While a range of interventions aiming to improve athlete health exists, there have been few attempts to use athlete-based observations to improve the health of the general population. One of the rare examples is a multi-strain Lactobacillus consortium developed by Fitbiomics (Bongiovanni et al., 2025). The probiotic, derived from elite athletes’ microbiomes, is reported to improve sleep quality, bowel movements and energy levels by 69%, 37% and 31%, respectively. In addition, the improvements are associated with a significant decrease in markers of oxidative stress. The findings highlight the untapped potential of customized probiotic treatments sourced from exceptionally fit individuals to enhance various aspects of health and performance in non-athletic people.

In summary, prebiotic, synbiotic and probiotic interventions can positively influence the health and performance of elite athletes. Studies on prebiotics and synbiotics, though limited, suggest benefits such as reduced gastrointestinal symptoms, enhanced recovery, and improved immune response. Probiotics, widely used by athletes, have demonstrated the ability to decrease gastrointestinal discomfort, enhance antioxidant activity, and support immune health, especially during intense training periods. Some probiotics, like multi-strain blends, have also been linked to improved endurance and reduced fatigue, though these effects can vary between male and female athletes (Barreto et al., 2024). Probiotics developed from athlete-derived microbiomes are being explored to benefit the general population, showing potential in improving sleep, energy levels, and gut health. While these interventions show promise, further research is needed to fully understand their mechanisms and optimize their use for both athletes and the broader public.

Conclusions

In conclusion, athletes have a distinct and highly adaptable gut microbiome that is finely tuned for peak sports performance. Their microbiome exhibits functions not found in non-athletic individuals and responds to stimuli in unique ways. Due to these specialized characteristics, maintaining the health of an athlete's gut requires tailored considerations and interventions. While it may be unlikely for non-athletes to fully replicate the benefits of an athletic microbiome, the general population can still benefit from these insights by adopting athlete- mimicking health-promoting behaviours or utilizing athlete-derived probiotics.
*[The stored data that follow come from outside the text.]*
Lemma steady_retr L a : steady ub L (cftp_send_file (S:=S) a).
Proof.
  unfold cftp_send_file. apply steady_bind; [apply steady_get|]. intros [|]; [|settle_all].
  unfold ftp_send_file_with_evbuffer. apply steady_get_data. intros Hb.
  destruct L.2 as [h|] eqn:EL; [|apply steady_ret].
  call_reply. destruct (_ <? 0); [apply steady_ret|]. call_reply.
  match goal with |- steady _ _ (match ?x with _ => _ end) => destruct x as [st|] end; [|settle_all].
  apply steady_bind; [apply steady_send|]. intros _. call_reply.
  rewrite rel_calloc in *. subst. intros w Hw HL.
  match goal with |- context [Some (FileStream ?f 0 ?n)] => set (fs := FileStream f 0 n) end.
  eapply (post_bind _ _ _ (fun w' => inv w' /\ framed L w' /\ data_stream (conn w') = Some fs)).
  { simpl. split; [|done]. unfold inv in *. simpl. revert Hw. generalize (conn w). inv_put. }
  intros _ w1 (Hw1 & HL1 & Hs1) _.
  eapply (post_bind _ _ _ (fun w' => inv w' /\ framed L w' /\ data_stream (conn w') = Some fs)).
  { simpl. split; [|done]. exact (inv_chunk w1 fs Hw1 Hs1). }
  intros _ w2 (Hw2 & HL2 & Hs2) _. specialize (Hb h eq_refl).
  do 2 (eapply (post_bind _ _ _ (fun w' => inv w' /\ framed L w' /\ data_stream (conn w') = Some fs));
    [apply (post_bev_call L h (fun c => data_stream c = Some fs)); try done;
     intros w'; unfold do_call;
     match goal with |- context [sys_step ?c (sys w')] => destruct (sys_step c (sys w')) as [[] ?] end;
     do 2 eexists; reflexivity | ];
    intros _ ? (? & ? & ?) _).
  apply steady_send_next_chunk; [done|done|congruence|done].
Qed.

(** *** LIST *)

Lemma get_bind {A B} (f : connection_t -> A) (k : A -> act S B) w :
  (get f ≫= k) w = k (f (conn w)) w.
Proof. done. Qed.

Lemma ret_bind {A B} (a : A) (k : A -> act S B) w : ((mret a : act S A) ≫= k) w = k a w.
Proof. done. Qed.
The majority of existing studies rely on 16S rRNA sequencing rather than whole metagenomic approaches, and many are constrained by limited sequencing depth. To gain a more comprehensive understanding of the gut microbiome's role in athletes, future research should prioritize higher-resolution techniques. Whole metagenomic sequencing, combined with deeper sequencing efforts, will be instrumental in addressing currently understudied or ambiguous areas.
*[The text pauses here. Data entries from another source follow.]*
(* ===== verification/Typing.v ===== *)
(** * The fields of the connection record (src/core/connection.h)

    In the model a character array of [connection_t] is a string and an [int]
    is an integer.  A record is well typed when they are values the C fields
    can hold; every state of every session is. *)

From S2P Require Import Prelude CString StringTable CommandParser Config Connection System.
From S2P Require Import Control.
From S2P Require Import ServerState DataHandler Auth Ipc Dele Listing Retr Stor Actions.
From S2P Require Import Dispatch Session SmallSystem Scenario.
From stdpp Require Import options.

Local Open Scope Z_scope.

Definition INET6_ADDRSTRLEN : Z := 46.

Definition is_int (n : Z) : Prop := INT_MIN <= n <= INT_MAX.

(** [username] may fill its array: [strncpy] then writes no terminator, and
    the zero bytes of [uid] behind it, which nothing assigns, end the string. *)
Record well_typed (c : connection_t) : Prop := {
  t_username : strlen (username c) <= Z.of_nat USERNAME_LEN;
  t_error_buf : strlen (error_buf c) < Z.of_nat ERROR_BUF_LEN;
  t_source_ip : strlen (source_ip c) < INET6_ADDRSTRLEN;
  t_path : strlen (path c) < PATH_MAX;
  t_mode : transfer_mode c = TRANSFER_MODE_ASCII \/ transfer_mode c = TRANSFER_MODE_BINARY;
  t_port : 0 <= data_port c < two16;
  t_control : control_active c = 1;
  t_active : is_int (data_active c);
  t_tls : is_int (upgraded_to_tls c);
}.

(** What the kernel tells of a peer's address fits in INET6_ADDRSTRLEN. *)
Definition addr_ok (addr : sockaddr) : Prop :=
  match addr with SockInet6 text => strlen text < INET6_ADDRSTRLEN | _ => True end.

(** ** Texts and counters *)

Lemma length_print_byte n : 0 <= n < 256 -> (String.length (print_unsigned n) <= 3)%nat.
Proof.
  intros Hn.
  assert (forallb (fun n => Nat.leb (String.length (print_unsigned n)) 3) (seqZ 0 256) = true) as Hall
    by (vm_compute; reflexivity).
  apply Nat.leb_le. rewrite forallb_forall in Hall. apply Hall, list_elem_of_In, elem_of_seqZ. lia.
Qed.

Lemma source_ip_fits addr : addr_ok addr -> strlen (fill_source_ip addr EmptyString) < INET6_ADDRSTRLEN.
Proof.
  destruct addr as [ip|text|family]; cbn [fill_source_ip addr_ok]; [intros _|done|done].
  unfold dotted, strlen, INET6_ADDRSTRLEN.
  pose proof (length_print_byte _ (ip_byte_range ip 0)).
  pose proof (length_print_byte _ (ip_byte_range ip 1)).
  pose proof (length_print_byte _ (ip_byte_range ip 2)).
  pose proof (length_print_byte _ (ip_byte_range ip 3)).
  string_lengths. lia.
Qed.

Lemma strlen_snprintf n s : (0 < n)%nat -> strlen (snprintf_s n s) < Z.of_nat n.
Proof. unfold strlen, snprintf_s. rewrite length_strtake. lia. Qed.

Lemma strlen_strtake n s : strlen (strtake n s) <= Z.of_nat n.
Proof. unfold strlen. rewrite length_strtake. lia. Qed.

(** The atomic addition leaves two [int]s, wherever its carry goes. *)
Lemma add_and_fetch_8_int c :
  is_int (data_active (add_and_fetch_8 c)) /\ is_int (upgraded_to_tls (add_and_fetch_8 c)).
Proof.
  assert (forall n, 0 <= n < two32 -> is_int (if n <=? INT_MAX then n else n - two32)) as Hs.
  { intros n Hn. unfold is_int, INT_MIN, INT_MAX, two32 in *. destruct (Z.leb_spec n 2147483647); lia. }
  unfold add_and_fetch_8. fields.
  split; apply Hs; [by apply Z.mod_pos_bound|].
  match goal with |- context [u64 ?n] => pose proof (u64_range n) as Hr; set (v := u64 n) in * end.
  unfold two64, two32 in *. split; [apply Z.div_pos; lia|apply Z.div_lt_upper_bound; lia].
Qed.

(** The path LIST keeps for the end of the handshake. *)
Lemma list_path_fits arg :
  strlen (match arg with
          | Some p => if 0 <? strlen p then snprintf_s (Z.to_nat PATH_MAX) p else "."%string
          | None => "."%string
          end) < PATH_MAX.
Proof. exact (list_path_short (ListFlags false false false arg)). Qed.

(** ** Callbacks *)

Section Typing.
Context {S : Type} `{Sys S}.

Definition typed_step (w w' : world S) : Prop := well_typed (conn w) -> well_typed (conn w').

Definition typed_put (f : connection_t -> connection_t) : Prop :=
  forall c, well_typed c -> well_typed (f c).

#[export] Instance typed_tame : Tame typed_put (fun _ => True) (fun _ => True) typed_step.
Proof.
  split; unfold typed_step; [|intros f w Hf; apply Hf|done..].
  split; [by intros w|]. intros w1 w2 w3; auto.
Qed.
End Typing.

Ltac typed_field :=
  first [ assumption | done | by left | by right
        | apply list_path_fits | apply strlen_strtake | by apply strlen_snprintf; vm_compute; lia ].

Lemma typed_add_and_fetch_8 : typed_put add_and_fetch_8.
Proof.
  intros c Hc. destruct (add_and_fetch_8_int c) as [Ha Hu]. destruct Hc.
  split; first [exact Ha | exact Hu | assumption].
Qed.

Ltac typed_side :=
  first [ exact I | exact typed_add_and_fetch_8
        | let c := fresh in let Hc := fresh in
          intros c Hc; destruct Hc; split; fields; typed_field ].

Section Session.
Context {S : Type} `{Sys S}.
Variable srv : server_state_t.
Variable fuel : nat.
Hypothesis range_ok : 0 <= range_start (pasv_range srv) < two16.
#[local] Set Default Proof Using "Type*".

Lemma bind_loop_typed n ip p :
  0 <= p < two16 -> keeps (S:=S) typed_step (bind_loop srv n ip p).
Proof.
  revert p. induction n as [|n IH]; intros p Hp; cbn [bind_loop];
    walk ltac:(typed_side) ltac:(apply IH, Z.mod_pos_bound; reflexivity).
Qed.

Ltac typed_known := by apply bind_loop_typed.

Lemma run_callback_typed cb b : keeps (S:=S) typed_step (run_callback fuel cb b).
Proof. destruct cb; cbn [run_callback]; walk_session ltac:(typed_side). Qed.

Lemma dispatch_typed cmd : keeps (S:=S) typed_step (dispatch srv fuel cmd).
Proof.
  unfold dispatch, command_actions; cbn [find_action];
  repeat (destruct (String.eqb _ _); [apply keeps_run_command_cb;
    walk_session_with ltac:(typed_side) ltac:(typed_known)|]);
  walk_session_with ltac:(typed_side) ltac:(typed_known).
Qed.

Lemma handle_event_typed e : keeps (S:=S) typed_step (handle_event srv fuel e).
Proof.
  destruct e; cbn [handle_event];
    walk_session_with ltac:(typed_side)
      ltac:(first [apply dispatch_typed | apply run_callback_typed | typed_known]).
Qed.

(** The record the set-up makes. *)
Lemma child_typed fd addr fds s0 b (w : world S) :
  addr_ok addr -> child_side srv fd addr fds (initial_world s0) = Ok (b, w) -> well_typed (conn w).
Proof.
  intros Ha E. unfold child_side in E.
  apply act_bind_Ok in E as (u1 & w1 & [s1 ->]%(do_call_Ok (CClose (pipe_write fds))) & E).
  apply act_bind_Ok in E as (u2 & w2 & E2 & E).
  assert (conn w2 = zero_connection) as Hc2 by (unfold evconnlistener_free, forget in E2; by inv_act; simplify_eq).
  apply act_bind_Ok in E as (ok & w3 & [s3 ->]%(do_call_Ok CCallocConnection) & E).
  destruct ok; [|done]. cbn [negb] in E.
  apply act_bind_Ok in E as (u4 & w4 & ->%put_Ok & E). cbn [conn] in E. rewrite Hc2 in E.
  match type of E with _ ?v = _ => assert (typed_step v w) as Hk end.
  { revert E. assert (typed_put (set_source_ip (fill_source_ip addr EmptyString))) as Hsrc.
    { intros c Hc. destruct Hc. split; fields; first [assumption|by apply source_ip_fits]. }
    match goal with |- ?m ?v = Ok _ -> _ => generalize v; intros v0 end.
    apply_keeps ltac:(walk_session_with ltac:(first [exact Hsrc | typed_side]) fail). }
  apply Hk. split; cbn [conn]; fields; first [by left|split; zcompute|zcompute|done].
Qed.
End Session.

(** ** Properties *)

(** C8: the connection record is well typed in every state of every session:
    the texts fit in their arrays with the bytes that end them, the transfer
    mode is one of the two the program sets, the data port is a port, the two
    counters are [int]s even where an addition on the wrong width touches
    both, and the connection stays marked as active. *)
Theorem connection_well_typed {S} `{Sys S} srv fuel fd addr fds s0 w :
  0 <= range_start (pasv_range srv) < two16 -> addr_ok addr ->
  session srv fuel fd addr fds s0 w -> well_typed (conn w).
Proof.
  intros Hr Ha. induction 1 as [w Hs|w e w' _ IH _ E|w s' _ IH]; [| |done].
  - apply act_bind_Ok in Hs as (b & w1 & E1 & E2).
    assert (typed_step w1 w) as Hk2
      by (revert E2; destruct b; apply_keeps ltac:(walk_session ltac:(typed_side))).
    apply Hk2. by eapply child_typed.
  - by eapply handle_event_typed.
Qed.

(** A session that logs in, opens a passive port and lists over TLS. *)
Example connection_well_typed_witness :
  well_typed (conn (played (login_scenario "alice" "secret" ++ sends "PROT P" ++ sends "EPSV"))).
Proof.
  apply (connection_well_typed sample_server 10 5 (SockInet 0x7f000001) sample_fds sample_small).
  - split; zcompute.
  - exact I.
  - apply (play_session_ok _ _ _ _ _ _
      (login_scenario "alice" "secret" ++ sends "PROT P" ++ sends "EPSV")).
    vm_compute. reflexivity.
Defined.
Furthermore, integrating metagenomics with other omics technologies, such as metabolomics and metatranscriptomics, holds great promise. Metabolomics will provide insights into the biochemical pathways and metabolic interactions within the gut microbiome, while metatranscriptomics will shed light on the active processes. These combined approaches, along with longitudinal study formats, will offer a more dynamic and detailed exploration of how the gut microbiome influences athletic performance and health over time.